Stored data:
■ ■ ■

(** One pattern group: rejected and the best is unchanged, or feasible
    and the best is defined afterwards. *)
Lemma pattern_step_spec (st st' : PatLoop) (pid : string) (group : list Candidate) :
  (exists d, pl_state st = with_debug s d) ->
  pattern_step SETTINGS vehicle mode rem_ids st (pid, group) = Ok st' ->
  (exists d, pl_state st' = with_debug s d) /\
  ((~ feasible_group s rem_ids group /\ pl_best st' = pl_best st) \/
   (feasible_group s rem_ids group /\
    (pl_best st' = pl_best st \/ (exists b, pl_best st' = Some b /\ pb_group b = group /\
                                              pb_pid b = pid)) /\
    pl_best st' <> None)).
Proof.
  intros Hst. unfold pattern_step.
  destruct (existsb (fun c => negb (in_ids rem_ids (c_itemId c))) group) eqn:Av.
  { intros H. inversion H; subst; clear H.
    destruct (log_reject_spec st "not_available"
                (PPatternNotAvailable pid
                   (firstn 20 (map c_itemId
                      (filter (fun c => negb (in_ids rem_ids (c_itemId c))) group)))
                   (length group)) Hst) as [L1 L2].
    split; auto. left. split; auto. intros [F _].
    apply existsb_exists in Av. destruct Av as [c [Hc Hn]]. rewrite (F c Hc) in Hn.
    discriminate. }
  assert (Avail : forall c, In c group -> in_ids rem_ids (c_itemId c) = true).
  { intros c Hc. destruct (in_ids rem_ids (c_itemId c)) eqn:E; auto.
    assert (existsb (fun c => negb (in_ids rem_ids (c_itemId c))) group = true).
    { apply existsb_exists. exists c. rewrite E. auto. }
    congruence. }
  destruct Hst as [d Hd]. rewrite Hd. rewrite can_commit_group_with_debug.
  destruct (_can_commit_group s group) as [[ok reasons] | e] eqn:Cg; cbn [bind];
    [| discriminate].
  destruct ok; cbn [negb].
  - rewrite group_policies_with_debug.
    destruct (group_policies SETTINGS s vehicle mode group []) as [pols | e] eqn:Gp;
      cbn [bind]; [| discriminate].
    destruct (group_policies_inr _ _ Gp) as [terms ->].
    destruct (group_scores SETTINGS (with_debug s d) mode group terms (0, 0, 0))
      as [[[u k] p] | e]; cbn [bind]; [| discriminate].
    destruct (_packing_quality SETTINGS group) as [quality qdbg].
    assert (Fe : feasible_group s rem_ids group) by (split; eauto).
    destruct (pl_best st) as [b |] eqn:Eb.
    + destruct (lex_gt5 _ (pb_score b)); intros H; inversion H; subst; clear H; simpl.
      * split; [eauto |]. right. split; auto. split; [| discriminate].
        right. eexists. split; [reflexivity |]. auto.
      * split; [eauto |]. right. split; auto. rewrite Eb.
        split; [now left | discriminate].
    + intros H; inversion H; subst; clear H; simpl.
      split; [eauto |]. right. split; auto. split; [| discriminate].
      right. eexists. split; [reflexivity |]. auto.
  - intros H. inversion H; subst; clear H.
    match goal with |- context [log_reject SETTINGS st ?b ?p] =>
      destruct (log_reject_spec st b p (ex_intro _ d Hd)) as [L1 L2]
    end.
    split; auto. left. split; auto. intros [_ [r Hr]]. congruence.
Qed.

Lemma pattern_loop_spec (groups : list (string * list Candidate)) :
  forall st pl : PatLoop,
  (exists d, pl_state st = with_debug s d) ->
  foldM (pattern_step SETTINGS vehicle mode rem_ids) groups st = Ok pl ->
  (exists d, pl_state pl = with_debug s d) /\
  (forall b, pl_best pl = Some b ->
     pl_best st = Some b \/
     (In (pb_pid b, pb_group b) groups /\ feasible_group s rem_ids (pb_group b))) /\
  (pl_best pl = None ->
     pl_best st = None /\ forall e, In e groups -> ~ feasible_group s rem_ids (snd e)).
Proof.
  induction groups as [| [pid group] rest IH]; intros st pl Hst H; cbn [foldM] in H.
  - inversion H; subst. repeat split; auto; try (intros e []).
  - destruct (pattern_step SETTINGS vehicle mode rem_ids st (pid, group)) as [st1 | e] eqn:E;
      cbn [bind] in H; [| discriminate].
    destruct (pattern_step_spec st pid group Hst E) as [Hst1 Hcase].
    destruct (IH st1 pl Hst1 H) as [I1 [I2 I3]]. split; [exact I1 |]. split.
    + intros b Hb. destruct (I2 b Hb) as [Hb1 | [Hin Hf]].
      * destruct Hcase as [[_ Eq] | [Fe [[Eq | [b' [Eb' [Eg Ep]]]] _]]].
        -- left. congruence.
        -- left. congruence.
        -- right. assert (b' = b) by congruence. subst b'. rewrite Eg, Ep.
           split; [now left | exact Fe].
      * right. split; [now right | exact Hf].
    + intros Hn. destruct (I3 Hn) as [Hn1 Hrest].
      destruct Hcase as [[Nf Eq] | [_ [_ Ne]]]; [| contradiction]. split; [congruence |].
      intros e0 [<- | Hin]; [exact Nf | now apply Hrest].
Qed.

Lemma single_score_with_debug (c : Candidate) :
  forall it, dict_lookup (ps_items_by_id s) (c_itemId c) = Ok it ->
  single_score_of SETTINGS s vehicle mode c =
  (sc <- score_candidate s c mode ;;
   Ok (_apply_policy_to_score SETTINGS sc
         (evaluate_candidate_policy SETTINGS it c vehicle mode false))).
Proof. intros it H. unfold single_score_of. now rewrite H. Qed.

■ ■ ■

In the entries, find the line containing "(exists d, pl_state pl = with_debug s d) /\" and output it and all remaining lines exactly.

TASK RESPONSE:
  (exists d, pl_state pl = with_debug s d) /\
  (forall b, pl_best pl = Some b ->
     pl_best st = Some b \/
     (In (pb_pid b, pb_group b) groups /\ feasible_group s rem_ids (pb_group b))) /\
  (pl_best pl = None ->
     pl_best st = None /\ forall e, In e groups -> ~ feasible_group s rem_ids (snd e)).
Proof.
  induction groups as [| [pid group] rest IH]; intros st pl Hst H; cbn [foldM] in H.
  - inversion H; subst. repeat split; auto; try (intros e []).
  - destruct (pattern_step SETTINGS vehicle mode rem_ids st (pid, group)) as [st1 | e] eqn:E;
      cbn [bind] in H; [| discriminate].
    destruct (pattern_step_spec st pid group Hst E) as [Hst1 Hcase].
    destruct (IH st1 pl Hst1 H) as [I1 [I2 I3]]. split; [exact I1 |]. split.
    + intros b Hb. destruct (I2 b Hb) as [Hb1 | [Hin Hf]].
      * destruct Hcase as [[_ Eq] | [Fe [[Eq | [b' [Eb' [Eg Ep]]]] _]]].
        -- left. congruence.
        -- left. congruence.
        -- right. assert (b' = b) by congruence. subst b'. rewrite Eg, Ep.
           split; [now left | exact Fe].
      * right. split; [now right | exact Hf].
    + intros Hn. destruct (I3 Hn) as [Hn1 Hrest].
      destruct Hcase as [[Nf Eq] | [_ [_ Ne]]]; [| contradiction]. split; [congruence |].
      intros e0 [<- | Hin]; [exact Nf | now apply Hrest].
Qed.

Lemma single_score_with_debug (c : Candidate) :
  forall it, dict_lookup (ps_items_by_id s) (c_itemId c) = Ok it ->
  single_score_of SETTINGS s vehicle mode c =
  (sc <- score_candidate s c mode ;;
   Ok (_apply_policy_to_score SETTINGS sc
         (evaluate_candidate_policy SETTINGS it c vehicle mode false))).
Proof. intros it H. unfold single_score_of. now rewrite H. Qed.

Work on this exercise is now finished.